By now you probably realize that Peter, Kevin, and I are more than ready to burn our terrestrial dwellings down in favor of living among sea creatures in some oceanic utopia. Peter and I have discussed several options for this.
To our list of potential inhabitable salty structures comes a new venture from Peter Thiel. Thiel is founder of PayPal, a Google Engineer, and a former programmer for Sun Microsystems. With $500,000 of his money, The Seasteading Institute has been launched dedicated to "creating experimental ocean communities with diverse social, political, and legal systems." As Wired puts it, "A permanent, quasi-sovereign nation floating in international waters."

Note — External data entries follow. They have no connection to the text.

(* ===== verification/Invariant.v ===== *)
(** * What every call of the reference environment keeps

    The frame of each call (the file system is written by [MkdirAll],
    [Fetch] and [git clone] only), the invariant [wf_fs] of the file
    system, and the two things that only grow: the documents of the
    cluster and the log.  With [Prog.exec_keeps] they hold along every run
    of every program of the package.  The predicates [along] and [within]
    say where the calls of a program write; a program that satisfies one
    leaves the rest of the file system as it is ([exec_along],
    [exec_within]). *)

From stdpp Require Import gmap.
From S2P Require Import Prelude Paths Chart Prog World.

(** The calls that write to the file system. *)
Definition touches_fs {T} (o : Op T) : bool :=
  match o with
  | OsMkdirAll _ _ | FetchChart _ _ _ | GitGet _ => true
  | _ => false
  end.

(** The calls on child processes. *)
Definition touches_procs {T} (o : Op T) : bool :=
  match o with
  | ExecCommand _ _ | CmdStdinPipe _ | CmdSetStdout _ _ | CmdSetStderr _ _
  | CmdStart _ | CmdWait _ | PipeWrite _ _ | PipeClose _ => true
  | _ => false
  end.

(** A program that stays away from child processes. *)
Definition no_child : op_pred := λ T o, touches_procs o = false.

(** A program that neither touches a child process nor serialises. *)
Definition aside : op_pred := λ T o,
  touches_procs o = false ∧ marshal_arg (AnyOp o) = None.

(** The path [b] is neither above nor below [a]. *)
Definition outside (a b : abspath) : Prop :=
  ¬ b `prefix_of` a ∧ ¬ a `prefix_of` b.

(** From [w] to [w'] the file system is as it was outside of [a]. *)
Definition keeps_outside (a : abspath) : relation World :=
  λ w w', ∀ b, outside a b → fs w' !! b = fs w !! b.

#[export] Instance keeps_outside_preorder a : PreOrder (keeps_outside a).
Proof.
  split; [by intros w b|]. intros w1 w2 w3 H12 H23 b Hb.
  by rw H23 // H12.
Qed.

(** The calls that write to the file system write along [a]: at [a],
    above it or below it. *)
Definition along (a : abspath) : op_pred := λ T o,
  match o with
  | OsMkdirAll p _ => ∃ q, p = Abs (a ++ q)
  | GitGet g => ∃ q, git_local g = Abs (a ++ q)
  | FetchChart _ _ _ => False
  | _ => True
  end.

(** The same for a process that stays in the directory [c]: the paths it
    writes to, read from [c], are [a] or below it, and [Fetch] may write. *)
Definition within `{Layout} (c a : abspath) : op_pred := λ T o,
  match o with
  | OsMkdirAll p _ => ∃ q, resolve c p = a ++ q
  | GitGet g => ∃ q, resolve c (git_local g) = a ++ q
  | FetchChart _ lname home =>
      ∃ q, resolve c (Join [home; WorkspaceChartPath; seg lname]) = a ++ q
  | OsChdir _ => False
  | _ => True
  end.

(** From [w0] to [w] the process has not moved and the file system is as
    it was outside of [a]. *)
Definition stays (a : abspath) (w0 : World) : World → Prop :=
  λ w, cwd w = cwd w0 ∧ keeps_outside a w0 w.

(** A list kept in the world only grows from [w1] to [w2]. *)
Definition grows {A} (f : World → list A) : relation World :=
  λ w1 w2, f w1 `prefix_of` f w2.

#[export] Instance grows_preorder {A} (f : World → list A) : PreOrder (grows f).
Proof.
  split; [intros w; by rw /grows|].
  intros w1 w2 w3 H12 H23. rw /grows. by etrans.
Qed.

Section invariant.
Context `{Layout, Collaborators}.
Implicit Types (w : World).

Lemma fs_settle c w : fs (settle c w) = fs w.
Proof. rw /settle. destruct w; simpl. by repeat case_match. Qed.

Lemma cwd_settle c w : cwd (settle c w) = cwd w.
Proof. rw /settle. destruct w; simpl. by repeat case_match. Qed.

Lemma logs_settle c w : logs (settle c w) = logs w.
Proof. rw /settle. destruct w; simpl. by repeat case_match. Qed.

Lemma cluster_settle c w : cluster w `prefix_of` cluster (settle c w).
Proof.
  rw /settle /child_run. destruct w; simpl.
  repeat case_match; simplify_eq/=; try done. apply prefix_app_same.
Qed.

(** A call that does not write to the file system leaves it alone. *)
Lemma handle_fs {T} (o : Op T) w :
  touches_fs o = false → fs (handle T o w).2 = fs w.
Proof.
  destruct o; try done; intros _; destruct w; simpl;
    rw /do_chdir /do_stdin_pipe /do_start /do_write /do_close /do_wait
       /do_update /=;
    repeat case_match; by rw /= ?fs_settle.
Qed.

Lemma do_mkdir_all_wf p w :
  wf_fs (fs w) → wf_fs (fs (do_mkdir_all p w).2).
Proof.
  intros Hwf. rw /do_mkdir_all.
  destruct (mkdir_all _ _) as [f|] eqn:Hm; [|done].
  apply mkdir_all_wf in Hm as [? _]; [|done]. by destruct w.
Qed.

Lemma do_fetch_wf chart lname home w :
  wf_fs (fs w) → wf_fs (fs (do_fetch chart lname home w).2).
Proof.
  intros Hwf. rw /do_fetch. destruct (cache_charts w !! chart); [|by destruct w].
  destruct (mkdir_all _ _) as [f|] eqn:Hm; [|by destruct w].
  case_decide as Hd; [by destruct w|].
  apply mkdir_all_wf in Hm as (Hf & Hdest & Hkeep); [|done].
  destruct w; simpl in *. apply wf_fs_insert_file; [done..|].
  by rw Hkeep; [apply snoc_not_prefix|].
Qed.

Lemma do_get_wf g w : wf_fs (fs w) → wf_fs (fs (do_get g w).2).
Proof.
  intros Hwf. rw /do_get. destruct (remotes w !! _); [|done].
  destruct (mkdir_all _ _) as [f|] eqn:Hm; [|done].
  case_match; [|done].
  apply mkdir_all_wf in Hm as (Hf & Hdest & _); [|done].
  destruct w; simpl in *. by apply wf_fs_insert_dir.
Qed.

Lemma outside_below a q b : outside a b → ¬ b `prefix_of` a ++ q.
Proof.
  intros [Hb Ha] [Hp|(l & -> & _)]%app_prefix_cases; [done|].
  apply Ha, prefix_app_same.
Qed.

Lemma outside_in a q b : outside a b → b ≠ a ++ q.
Proof. intros [_ Ha] ->. apply Ha, prefix_app_same. Qed.

(** A directory made at [a] or below it, and a node put into it. *)
Lemma mkdir_insert_frame f f' a q c n b :
  mkdir_all f (a ++ q) = Some f' → outside a b →
  <[(a ++ q) ++ [c]:=n]> f' !! b = f !! b.
Proof.
  intros Hm Hb. rw lookup_insert_ne.
  { rw -app_assoc. by apply not_eq_sym, outside_in. }
  by eapply mkdir_all_frame, outside_below.
Qed.

(** Only [Chdir] moves the process. *)
Lemma handle_cwd {T} (o : Op T) w :
  (if o is OsChdir _ then False else True) → cwd (handle T o w).2 = cwd w.
Proof.
  destruct o; try done; intros _; destruct w; simpl;
    rw /do_mkdir_all /do_stdin_pipe /do_start /do_write /do_close /do_wait
       /do_fetch /do_get /do_update /=;
    repeat case_match; by rw /= ?cwd_settle.
Qed.

(** [Fetch] writes the directory of the chart and the marker file in it. *)
Lemma do_fetch_frame chart lname home w a q b :
  resolve (cwd w) (Join [home; WorkspaceChartPath; seg lname]) = a ++ q →
  outside a b → fs (do_fetch chart lname home w).2 !! b = fs w !! b.
Proof.
  intros Hq Hb. rw /do_fetch Hq.
  destruct (cache_charts w !! chart); [|by destruct w].
  destruct (mkdir_all _ _) as [f|] eqn:Hm; [|by destruct w].
  case_decide; [by destruct w|]. destruct w; simpl in *.
  by eapply mkdir_insert_frame.
Qed.

(** A call that writes within [a] leaves the rest of the file system as it
    is. *)
Lemma handle_within a {T} (o : Op T) w b :
  within (cwd w) a T o → outside a b → fs (handle T o w).2 !! b = fs w !! b.
Proof.
  intros Ho Hb. destruct (touches_fs o) eqn:Hfs; [|by rw handle_fs].
  destruct o; try done; cbn [handle prod_map fst snd id]; destruct Ho as [q Hq].
  - rw /do_mkdir_all Hq.
    destruct (mkdir_all _ _) as [f|] eqn:Hm; [|done]. destruct w; simpl in *.
    by eapply mkdir_all_frame, outside_below.
  - by eapply do_fetch_frame.
  - rw /do_get Hq. destruct (remotes w !! _); [|done].
    destruct (mkdir_all _ _) as [f|] eqn:Hm; [|done]. case_match; [|done].
    destruct w; simpl in *. by eapply mkdir_insert_frame.
Qed.

Lemma along_within a c {T} (o : Op T) :
  along a T o → touches_fs o = true → within c a T o.
Proof. destruct o; try done; intros [q Hq] _; exists q; by rw Hq. Qed.

Lemma handle_along a {T} (o : Op T) w b :
  along a T o → outside a b → fs (handle T o w).2 !! b = fs w !! b.
Proof.
  intros Ho Hb. destruct (touches_fs o) eqn:Hfs; [|by rw handle_fs].
  apply (handle_within a); [by apply along_within|done].
Qed.

(** So does a program all of whose writes stay within [a], and it does
    not move. *)
Lemma exec_within a {R} (p : prog R) w0 w :
  calls_only (within (cwd w0) a) p → stays a w0 w →
  stays a w0 (final (exec handle p w)).
Proof.
  intros Hp.
  apply (exec_invariant (within (cwd w0) a) handle (stays a w0)); [|done].
  intros T o w1 Ho [Hc Hk]. split.
  - rw -Hc. apply handle_cwd. by destruct o.
  - intros b Hb. rw (handle_within a) -?Hk ?Hc //.
Qed.

(** So does a program all of whose writes go along [a], wherever it
    moves. *)
Lemma exec_along a {R} (p : prog R) w0 w :
  calls_only (along a) p → keeps_outside a w0 w →
  keeps_outside a w0 (final (exec handle p w)).
Proof.
  intros Hp.
  apply (exec_invariant (along a) handle (keeps_outside a w0)); [|done].
  intros T o w1 Ho Hk b Hb. rw (handle_along a) //. by apply Hk.
Qed.

(** The repository [vcs.NewGitRepo] answers with lives where it was asked
    for. *)
Lemma do_new_repo_local repo p w g :
  do_new_repo repo p w = Ok g → git_local g = absolute (cwd w) p.
Proof. rw /do_new_repo. repeat case_match; naive_solver. Qed.

(** Every call keeps the file system well formed. *)
Lemma handle_wf {T} (o : Op T) w : wf_fs (fs w) → wf_fs (fs (handle T o w).2).
Proof.
  intros Hwf. destruct (touches_fs o) eqn:Ho; [|by rw handle_fs].
  destruct o; try done; cbn [handle].
  - by apply do_mkdir_all_wf.
  - by apply do_fetch_wf.
  - by apply do_get_wf.
Qed.

(** A call that is not on a child process leaves the processes and the
    cluster alone, and the process does not wait. *)
Lemma handle_procs {T} (o : Op T) w :
  touches_procs o = false →
  procs (handle T o w).2 = procs w ∧ cluster (handle T o w).2 = cluster w
  ∧ hung (handle T o w).2 = hung w.
Proof.
  destruct o; try done; intros _; cbn [handle prod_map fst snd];
    rw /do_mkdir_all /do_chdir /do_fetch /do_get /do_update /do_die /do_log;
    repeat case_match; cbn [fst snd id]; by destruct w.
Qed.

(** So does every program. *)
Lemma exec_wf {R} (p : prog R) w :
  wf_fs (fs w) → wf_fs (fs (final (exec handle p w))).
Proof. apply (exec_keeps handle (λ w, wf_fs (fs w))). intros. by apply handle_wf. Qed.

(** No call takes a document from the cluster or an entry from the log. *)
Lemma handle_cluster {T} (o : Op T) w :
  cluster w `prefix_of` cluster (handle T o w).2.
Proof.
  destruct o; cbn [handle prod_map fst snd];
    rw /do_mkdir_all /do_chdir /do_stdin_pipe /do_start /do_write /do_close
       /do_wait /do_fetch /do_get /do_update /do_command /do_die;
    repeat case_match; cbn [fst snd id]; try done;
    try (etrans; [|apply cluster_settle]); by destruct w.
Qed.

Lemma handle_logs {T} (o : Op T) w : logs w `prefix_of` logs (handle T o w).2.
Proof.
  destruct o; cbn [handle prod_map fst snd];
    rw /do_mkdir_all /do_chdir /do_stdin_pipe /do_start /do_write /do_close
       /do_wait /do_fetch /do_get /do_update /do_command /do_die /do_log;
    repeat case_match; cbn [fst snd id]; rw ?logs_settle; try done;
    destruct w; simpl; try done; apply prefix_app_same.
Qed.

Lemma exec_no_child {R} (p : prog R) w :
  calls_only no_child p →
  procs (final (exec handle p w)) = procs w
  ∧ cluster (final (exec handle p w)) = cluster w
  ∧ hung (final (exec handle p w)) = hung w.
Proof.
  intros Hp.
  apply (exec_invariant no_child handle
           (λ w', procs w' = procs w ∧ cluster w' = cluster w ∧ hung w' = hung w));
    [|done..].
  intros T o w1 Ho (<- & <- & <-). by apply handle_procs.
Qed.

(** Calls made aside leave the cluster alone and serialise nothing. *)
Lemma aside_run {R} (p : prog R) w :
  calls_only aside p →
  cluster (final (exec handle p w)) = cluster w
  ∧ marshalled (trace (exec handle p w)) = [].
Proof.
  intros Hp. split.
  - apply (exec_no_child p w). eapply calls_only_weaken; [|done]. by intros T o [].
  - eapply read_none; [|by apply exec_calls_only]. by intros T o [].
Qed.

Lemma exec_cluster {R} (p : prog R) w :
  cluster w `prefix_of` cluster (final (exec handle p w)).
Proof. apply (exec_respects handle (grows cluster)). intros. apply handle_cluster. Qed.

Lemma exec_logs {R} (p : prog R) w :
  logs w `prefix_of` logs (final (exec handle p w)).
Proof. apply (exec_respects handle (grows logs)). intros. apply handle_logs. Qed.
End invariant.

Plans are for a prototype, a seastead, in San Francheezy Bay by 2010. You can read the full Seastead Manifesto by Patri Friedman and Wayne Gramlich, founders of the institute.

Craig is temporarily a post-doctoral fellow at the Monterey Bay Aquarium Research Institute who is looking for a permanent position. He spends most of his time balancing his overwhelming geekdom with normalcy so he can function in the real world. Luckily his wife likes his geekiness.
Peter Etnoyer is a Graduate Research Associate at the Harte Research Institute for Gulf of Mexico Studies, Texas A&M University-Corpus Christi. He studies deep corals and ocean fronts, and he loves to be on the water.
Kevin Zelnio is a Graduate Student Researcher at Penn State studying the ecology of hydrothermal vent and methane seep communities. He raises awareness of the plight of the spineless through folk music.


Comments
When I see the Sears tower bobbing up and down the western seaboard flying a pirate flag ... I'll know it's you guys.
Posted by: Jives | May 19, 2008 1:02 PM
No offense, but Roy of Sealand is decades ahead of you guys
Posted by: Jim Lemire | May 19, 2008 1:47 PM
I remember Bob Ballard going off on this topic during an episode of Scientific American Frontiers. And that was ~5 years ago.
And quasi-sovereign sounds like double-speak for ocean-dumping (sewage and trash) with even less regulation than what is available now. That is, there are fewer landfills available at sea so how are they going to deal with waste?
Posted by: JasonR | May 19, 2008 4:26 PM
JasonR: I'm really curious about the reasons you'd expect these people to turn their immediate surroundings with waste and refuse. After all, they'll be floating in it.
Posted by: Jesrad | May 20, 2008 3:25 AM
http://en.wikipedia.org/wiki/Bioshock An underwater utopia? Those things always end up full of mutants and cyborgs with drill-hands. And worst of all, libertarians.
Posted by: Baratos | May 20, 2008 5:48 AM
Oh, they'll pollute.
And even the proponents say they'll pollute.
That's the trouble with new frontiers. They give people an excuse to abuse the frontier they're at now.
Posted by: Jives | May 20, 2008 5:48 AM
"JasonR: I'm really curious about the reasons you'd expect these people to turn their immediate surroundings with waste and refuse. After all, they'll be floating in it."
Since when did that stop populations of any organism from overunning their environment and then being decimated by diseases and starvation caused by themselves?
And forgive me, but the first thing I thought when I saw the illustrations above was "floating fortress". It looks all the world like a souped up aircraft carrier, and I'm telling you, that's exactly how some communities of people would like to use such a resource for attacking other people.
I'm not saying it isn't an idea worth exploring. Just take into account the diversity of human nature. Not all communities will be peace-loving science geeks.
Posted by: yogi-one | May 20, 2008 8:46 AM
Just as a matter of pedantry, Mr. Thiel is one of the three people founding the institute. He's the one that was a founder of PayPal; the other two are an engineer at Google and a semi-retired Sun programmer.